Records from a collection:

= Beginning of Section =

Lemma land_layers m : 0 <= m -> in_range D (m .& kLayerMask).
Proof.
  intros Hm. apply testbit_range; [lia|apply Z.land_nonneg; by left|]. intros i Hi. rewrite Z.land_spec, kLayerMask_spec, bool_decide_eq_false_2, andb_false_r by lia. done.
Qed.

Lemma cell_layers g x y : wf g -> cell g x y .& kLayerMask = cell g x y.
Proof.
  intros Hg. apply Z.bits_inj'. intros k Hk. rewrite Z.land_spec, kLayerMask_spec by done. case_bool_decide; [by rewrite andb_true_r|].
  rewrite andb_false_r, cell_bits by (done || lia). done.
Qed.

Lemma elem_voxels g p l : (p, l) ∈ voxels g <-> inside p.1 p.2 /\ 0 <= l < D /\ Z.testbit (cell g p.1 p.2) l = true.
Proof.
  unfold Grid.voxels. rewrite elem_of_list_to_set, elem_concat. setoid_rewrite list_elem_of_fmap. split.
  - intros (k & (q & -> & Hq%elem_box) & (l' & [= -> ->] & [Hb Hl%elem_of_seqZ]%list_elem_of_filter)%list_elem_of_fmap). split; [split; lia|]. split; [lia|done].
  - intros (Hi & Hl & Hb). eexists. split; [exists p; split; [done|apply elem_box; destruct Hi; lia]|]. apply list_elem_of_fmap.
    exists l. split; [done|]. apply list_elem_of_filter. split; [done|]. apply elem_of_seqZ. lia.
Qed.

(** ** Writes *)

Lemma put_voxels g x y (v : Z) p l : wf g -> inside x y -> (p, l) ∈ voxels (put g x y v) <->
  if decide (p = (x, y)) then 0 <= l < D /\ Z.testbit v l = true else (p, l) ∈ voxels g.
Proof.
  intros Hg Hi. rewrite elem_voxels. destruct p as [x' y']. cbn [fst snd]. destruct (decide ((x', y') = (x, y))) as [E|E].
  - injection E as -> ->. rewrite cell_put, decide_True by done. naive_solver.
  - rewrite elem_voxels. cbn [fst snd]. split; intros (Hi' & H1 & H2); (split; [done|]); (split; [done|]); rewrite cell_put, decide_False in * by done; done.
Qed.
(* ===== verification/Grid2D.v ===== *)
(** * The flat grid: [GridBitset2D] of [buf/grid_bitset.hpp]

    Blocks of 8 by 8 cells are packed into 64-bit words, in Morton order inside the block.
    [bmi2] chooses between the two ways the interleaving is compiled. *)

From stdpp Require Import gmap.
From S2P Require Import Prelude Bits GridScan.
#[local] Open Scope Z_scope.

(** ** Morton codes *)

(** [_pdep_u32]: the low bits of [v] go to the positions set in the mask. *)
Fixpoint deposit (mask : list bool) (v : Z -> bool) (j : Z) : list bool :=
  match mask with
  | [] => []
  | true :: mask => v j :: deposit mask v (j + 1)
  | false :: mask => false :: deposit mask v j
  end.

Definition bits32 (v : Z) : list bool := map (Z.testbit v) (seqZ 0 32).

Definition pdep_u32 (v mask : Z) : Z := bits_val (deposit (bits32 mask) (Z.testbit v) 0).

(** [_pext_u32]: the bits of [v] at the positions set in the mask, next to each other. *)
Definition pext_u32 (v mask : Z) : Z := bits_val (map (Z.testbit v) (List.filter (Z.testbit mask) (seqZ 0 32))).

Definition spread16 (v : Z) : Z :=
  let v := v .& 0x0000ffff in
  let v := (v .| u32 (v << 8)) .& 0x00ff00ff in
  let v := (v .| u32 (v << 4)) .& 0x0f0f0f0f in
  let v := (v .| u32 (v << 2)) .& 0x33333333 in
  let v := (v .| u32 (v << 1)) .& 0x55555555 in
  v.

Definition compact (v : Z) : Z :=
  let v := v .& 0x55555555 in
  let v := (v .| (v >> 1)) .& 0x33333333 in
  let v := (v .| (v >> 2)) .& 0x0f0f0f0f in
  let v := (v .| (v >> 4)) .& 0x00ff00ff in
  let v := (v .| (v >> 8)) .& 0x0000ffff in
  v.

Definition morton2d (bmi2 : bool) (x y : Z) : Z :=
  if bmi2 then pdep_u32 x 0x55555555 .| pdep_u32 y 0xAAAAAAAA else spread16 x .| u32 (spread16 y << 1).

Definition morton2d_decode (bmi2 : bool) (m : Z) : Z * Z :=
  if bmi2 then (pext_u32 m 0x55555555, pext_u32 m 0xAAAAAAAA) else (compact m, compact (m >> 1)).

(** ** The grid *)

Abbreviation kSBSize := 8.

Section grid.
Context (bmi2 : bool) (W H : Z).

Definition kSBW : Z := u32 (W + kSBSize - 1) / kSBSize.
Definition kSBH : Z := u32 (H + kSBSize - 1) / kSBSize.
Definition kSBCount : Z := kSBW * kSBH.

= End of Section =

__GOAL OF THE EXERCISE__
Among the entries above, the lines between the ones containing "match mask with" and "let v := (v .| u32 (v << 2))", inclusive, are to be transcribed exactly. No other line is to be given.

__EXERCISE OUTPUT__
  match mask with
  | [] => []
  | true :: mask => v j :: deposit mask v (j + 1)
  | false :: mask => false :: deposit mask v j
  end.

Definition bits32 (v : Z) : list bool := map (Z.testbit v) (seqZ 0 32).

Definition pdep_u32 (v mask : Z) : Z := bits_val (deposit (bits32 mask) (Z.testbit v) 0).

(** [_pext_u32]: the bits of [v] at the positions set in the mask, next to each other. *)
Definition pext_u32 (v mask : Z) : Z := bits_val (map (Z.testbit v) (List.filter (Z.testbit mask) (seqZ 0 32))).

Definition spread16 (v : Z) : Z :=
  let v := v .& 0x0000ffff in
  let v := (v .| u32 (v << 8)) .& 0x00ff00ff in
  let v := (v .| u32 (v << 4)) .& 0x0f0f0f0f in
  let v := (v .| u32 (v << 2)) .& 0x33333333 in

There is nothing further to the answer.